TRY IT
All the records below must be returned exactly as they stand.

DATASET RECORDS
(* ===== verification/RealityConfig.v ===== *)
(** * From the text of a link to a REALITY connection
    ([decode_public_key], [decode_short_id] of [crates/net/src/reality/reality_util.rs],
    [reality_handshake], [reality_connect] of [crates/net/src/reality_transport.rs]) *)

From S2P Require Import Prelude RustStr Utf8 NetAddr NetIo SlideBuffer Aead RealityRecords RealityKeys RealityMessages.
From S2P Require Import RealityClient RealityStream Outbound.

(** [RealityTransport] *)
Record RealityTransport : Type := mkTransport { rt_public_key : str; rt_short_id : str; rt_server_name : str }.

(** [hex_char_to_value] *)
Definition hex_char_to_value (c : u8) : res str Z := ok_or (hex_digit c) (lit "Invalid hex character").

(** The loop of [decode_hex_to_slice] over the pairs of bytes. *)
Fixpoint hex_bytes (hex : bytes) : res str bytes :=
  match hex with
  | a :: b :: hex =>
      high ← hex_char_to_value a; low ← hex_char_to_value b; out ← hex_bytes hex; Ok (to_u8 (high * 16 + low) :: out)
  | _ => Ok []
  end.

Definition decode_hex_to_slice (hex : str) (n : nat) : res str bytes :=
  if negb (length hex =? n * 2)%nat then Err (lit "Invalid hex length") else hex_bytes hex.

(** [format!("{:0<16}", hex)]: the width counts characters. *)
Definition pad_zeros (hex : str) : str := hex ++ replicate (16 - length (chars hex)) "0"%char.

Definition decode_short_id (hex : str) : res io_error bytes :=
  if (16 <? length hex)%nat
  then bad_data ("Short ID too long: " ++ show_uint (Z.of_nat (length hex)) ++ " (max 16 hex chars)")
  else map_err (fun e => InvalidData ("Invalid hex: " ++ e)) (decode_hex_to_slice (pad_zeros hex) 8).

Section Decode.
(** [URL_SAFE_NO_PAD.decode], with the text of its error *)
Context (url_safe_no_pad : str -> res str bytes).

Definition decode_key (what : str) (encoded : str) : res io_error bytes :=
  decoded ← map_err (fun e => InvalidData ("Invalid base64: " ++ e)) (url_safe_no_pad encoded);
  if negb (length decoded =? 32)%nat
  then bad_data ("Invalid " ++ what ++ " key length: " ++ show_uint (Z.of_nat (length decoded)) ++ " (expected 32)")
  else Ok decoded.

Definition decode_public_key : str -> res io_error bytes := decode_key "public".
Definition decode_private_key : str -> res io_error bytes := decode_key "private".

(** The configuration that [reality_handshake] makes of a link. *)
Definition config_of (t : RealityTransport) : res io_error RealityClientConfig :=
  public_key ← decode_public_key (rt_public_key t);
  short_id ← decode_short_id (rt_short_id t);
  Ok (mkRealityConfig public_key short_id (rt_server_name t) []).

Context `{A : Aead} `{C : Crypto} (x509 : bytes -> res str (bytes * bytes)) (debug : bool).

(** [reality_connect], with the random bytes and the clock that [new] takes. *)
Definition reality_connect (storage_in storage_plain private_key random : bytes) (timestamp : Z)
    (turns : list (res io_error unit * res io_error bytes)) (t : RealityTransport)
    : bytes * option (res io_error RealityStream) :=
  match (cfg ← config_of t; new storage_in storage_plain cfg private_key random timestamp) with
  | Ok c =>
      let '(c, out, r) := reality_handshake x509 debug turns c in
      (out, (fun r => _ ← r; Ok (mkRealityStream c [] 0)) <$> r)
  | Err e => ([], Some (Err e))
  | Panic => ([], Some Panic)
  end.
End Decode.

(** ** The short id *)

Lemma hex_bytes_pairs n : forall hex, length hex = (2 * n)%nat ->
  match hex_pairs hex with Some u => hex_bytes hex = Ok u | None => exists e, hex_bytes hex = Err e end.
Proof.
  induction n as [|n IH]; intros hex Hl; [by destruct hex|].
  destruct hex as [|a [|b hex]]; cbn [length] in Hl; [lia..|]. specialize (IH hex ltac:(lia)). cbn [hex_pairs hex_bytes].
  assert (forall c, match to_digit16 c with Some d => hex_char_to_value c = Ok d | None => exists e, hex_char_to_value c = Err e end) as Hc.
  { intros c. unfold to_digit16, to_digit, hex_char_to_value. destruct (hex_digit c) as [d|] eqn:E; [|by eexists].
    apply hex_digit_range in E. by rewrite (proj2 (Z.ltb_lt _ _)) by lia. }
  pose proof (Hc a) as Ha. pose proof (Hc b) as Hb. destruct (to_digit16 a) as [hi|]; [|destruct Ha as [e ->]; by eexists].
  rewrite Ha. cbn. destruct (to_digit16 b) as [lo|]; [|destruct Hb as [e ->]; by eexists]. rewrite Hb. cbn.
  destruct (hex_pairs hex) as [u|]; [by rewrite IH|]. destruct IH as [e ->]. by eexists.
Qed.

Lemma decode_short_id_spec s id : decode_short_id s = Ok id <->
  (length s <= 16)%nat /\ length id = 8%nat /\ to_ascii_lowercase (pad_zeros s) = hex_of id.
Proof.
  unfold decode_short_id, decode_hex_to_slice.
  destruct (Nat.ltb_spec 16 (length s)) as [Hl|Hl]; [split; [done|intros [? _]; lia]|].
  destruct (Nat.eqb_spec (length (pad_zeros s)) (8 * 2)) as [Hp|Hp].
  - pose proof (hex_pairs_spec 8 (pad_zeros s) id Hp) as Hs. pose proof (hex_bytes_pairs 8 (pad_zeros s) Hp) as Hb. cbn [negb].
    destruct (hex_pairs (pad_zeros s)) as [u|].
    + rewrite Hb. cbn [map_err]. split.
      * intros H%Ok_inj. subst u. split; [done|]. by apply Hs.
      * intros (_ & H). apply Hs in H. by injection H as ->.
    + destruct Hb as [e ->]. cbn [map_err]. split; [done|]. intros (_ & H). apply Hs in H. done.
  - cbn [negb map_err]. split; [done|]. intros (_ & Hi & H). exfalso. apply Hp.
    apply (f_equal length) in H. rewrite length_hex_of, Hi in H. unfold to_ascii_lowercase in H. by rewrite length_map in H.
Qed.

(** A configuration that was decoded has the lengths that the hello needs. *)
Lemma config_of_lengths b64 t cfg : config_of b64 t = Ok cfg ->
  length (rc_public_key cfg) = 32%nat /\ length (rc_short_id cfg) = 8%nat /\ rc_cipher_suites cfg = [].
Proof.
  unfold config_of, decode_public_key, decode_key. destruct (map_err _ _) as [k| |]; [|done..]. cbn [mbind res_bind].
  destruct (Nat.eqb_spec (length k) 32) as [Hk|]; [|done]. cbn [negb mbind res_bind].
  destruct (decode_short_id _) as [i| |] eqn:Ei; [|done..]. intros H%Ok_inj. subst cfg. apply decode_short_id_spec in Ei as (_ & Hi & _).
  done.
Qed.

THE ANSWER
(* ===== verification/RealityConfig.v ===== *)
(** * From the text of a link to a REALITY connection
    ([decode_public_key], [decode_short_id] of [crates/net/src/reality/reality_util.rs],
    [reality_handshake], [reality_connect] of [crates/net/src/reality_transport.rs]) *)

From S2P Require Import Prelude RustStr Utf8 NetAddr NetIo SlideBuffer Aead RealityRecords RealityKeys RealityMessages.
From S2P Require Import RealityClient RealityStream Outbound.

(** [RealityTransport] *)
Record RealityTransport : Type := mkTransport { rt_public_key : str; rt_short_id : str; rt_server_name : str }.

(** [hex_char_to_value] *)
Definition hex_char_to_value (c : u8) : res str Z := ok_or (hex_digit c) (lit "Invalid hex character").

(** The loop of [decode_hex_to_slice] over the pairs of bytes. *)
Fixpoint hex_bytes (hex : bytes) : res str bytes :=
  match hex with
  | a :: b :: hex =>
      high ← hex_char_to_value a; low ← hex_char_to_value b; out ← hex_bytes hex; Ok (to_u8 (high * 16 + low) :: out)
  | _ => Ok []
  end.

Definition decode_hex_to_slice (hex : str) (n : nat) : res str bytes :=
  if negb (length hex =? n * 2)%nat then Err (lit "Invalid hex length") else hex_bytes hex.

(** [format!("{:0<16}", hex)]: the width counts characters. *)
Definition pad_zeros (hex : str) : str := hex ++ replicate (16 - length (chars hex)) "0"%char.

Definition decode_short_id (hex : str) : res io_error bytes :=
  if (16 <? length hex)%nat
  then bad_data ("Short ID too long: " ++ show_uint (Z.of_nat (length hex)) ++ " (max 16 hex chars)")
  else map_err (fun e => InvalidData ("Invalid hex: " ++ e)) (decode_hex_to_slice (pad_zeros hex) 8).

Section Decode.
(** [URL_SAFE_NO_PAD.decode], with the text of its error *)
Context (url_safe_no_pad : str -> res str bytes).

Definition decode_key (what : str) (encoded : str) : res io_error bytes :=
  decoded ← map_err (fun e => InvalidData ("Invalid base64: " ++ e)) (url_safe_no_pad encoded);
  if negb (length decoded =? 32)%nat
  then bad_data ("Invalid " ++ what ++ " key length: " ++ show_uint (Z.of_nat (length decoded)) ++ " (expected 32)")
  else Ok decoded.

Definition decode_public_key : str -> res io_error bytes := decode_key "public".
Definition decode_private_key : str -> res io_error bytes := decode_key "private".

(** The configuration that [reality_handshake] makes of a link. *)
Definition config_of (t : RealityTransport) : res io_error RealityClientConfig :=
  public_key ← decode_public_key (rt_public_key t);
  short_id ← decode_short_id (rt_short_id t);
  Ok (mkRealityConfig public_key short_id (rt_server_name t) []).

Context `{A : Aead} `{C : Crypto} (x509 : bytes -> res str (bytes * bytes)) (debug : bool).

(** [reality_connect], with the random bytes and the clock that [new] takes. *)
Definition reality_connect (storage_in storage_plain private_key random : bytes) (timestamp : Z)
    (turns : list (res io_error unit * res io_error bytes)) (t : RealityTransport)
    : bytes * option (res io_error RealityStream) :=
  match (cfg ← config_of t; new storage_in storage_plain cfg private_key random timestamp) with
  | Ok c =>
      let '(c, out, r) := reality_handshake x509 debug turns c in
      (out, (fun r => _ ← r; Ok (mkRealityStream c [] 0)) <$> r)
  | Err e => ([], Some (Err e))
  | Panic => ([], Some Panic)
  end.
End Decode.

(** ** The short id *)

Lemma hex_bytes_pairs n : forall hex, length hex = (2 * n)%nat ->
  match hex_pairs hex with Some u => hex_bytes hex = Ok u | None => exists e, hex_bytes hex = Err e end.
Proof.
  induction n as [|n IH]; intros hex Hl; [by destruct hex|].
  destruct hex as [|a [|b hex]]; cbn [length] in Hl; [lia..|]. specialize (IH hex ltac:(lia)). cbn [hex_pairs hex_bytes].
  assert (forall c, match to_digit16 c with Some d => hex_char_to_value c = Ok d | None => exists e, hex_char_to_value c = Err e end) as Hc.
  { intros c. unfold to_digit16, to_digit, hex_char_to_value. destruct (hex_digit c) as [d|] eqn:E; [|by eexists].
    apply hex_digit_range in E. by rewrite (proj2 (Z.ltb_lt _ _)) by lia. }
  pose proof (Hc a) as Ha. pose proof (Hc b) as Hb. destruct (to_digit16 a) as [hi|]; [|destruct Ha as [e ->]; by eexists].
  rewrite Ha. cbn. destruct (to_digit16 b) as [lo|]; [|destruct Hb as [e ->]; by eexists]. rewrite Hb. cbn.
  destruct (hex_pairs hex) as [u|]; [by rewrite IH|]. destruct IH as [e ->]. by eexists.
Qed.

Lemma decode_short_id_spec s id : decode_short_id s = Ok id <->
  (length s <= 16)%nat /\ length id = 8%nat /\ to_ascii_lowercase (pad_zeros s) = hex_of id.
Proof.
  unfold decode_short_id, decode_hex_to_slice.
  destruct (Nat.ltb_spec 16 (length s)) as [Hl|Hl]; [split; [done|intros [? _]; lia]|].
  destruct (Nat.eqb_spec (length (pad_zeros s)) (8 * 2)) as [Hp|Hp].
  - pose proof (hex_pairs_spec 8 (pad_zeros s) id Hp) as Hs. pose proof (hex_bytes_pairs 8 (pad_zeros s) Hp) as Hb. cbn [negb].
    destruct (hex_pairs (pad_zeros s)) as [u|].
    + rewrite Hb. cbn [map_err]. split.
      * intros H%Ok_inj. subst u. split; [done|]. by apply Hs.
      * intros (_ & H). apply Hs in H. by injection H as ->.
    + destruct Hb as [e ->]. cbn [map_err]. split; [done|]. intros (_ & H). apply Hs in H. done.
  - cbn [negb map_err]. split; [done|]. intros (_ & Hi & H). exfalso. apply Hp.
    apply (f_equal length) in H. rewrite length_hex_of, Hi in H. unfold to_ascii_lowercase in H. by rewrite length_map in H.
Qed.

(** A configuration that was decoded has the lengths that the hello needs. *)
Lemma config_of_lengths b64 t cfg : config_of b64 t = Ok cfg ->
  length (rc_public_key cfg) = 32%nat /\ length (rc_short_id cfg) = 8%nat /\ rc_cipher_suites cfg = [].
Proof.
  unfold config_of, decode_public_key, decode_key. destruct (map_err _ _) as [k| |]; [|done..]. cbn [mbind res_bind].
  destruct (Nat.eqb_spec (length k) 32) as [Hk|]; [|done]. cbn [negb mbind res_bind].
  destruct (decode_short_id _) as [i| |] eqn:Ei; [|done..]. intros H%Ok_inj. subst cfg. apply decode_short_id_spec in Ei as (_ & Hi & _).
  done.
Qed.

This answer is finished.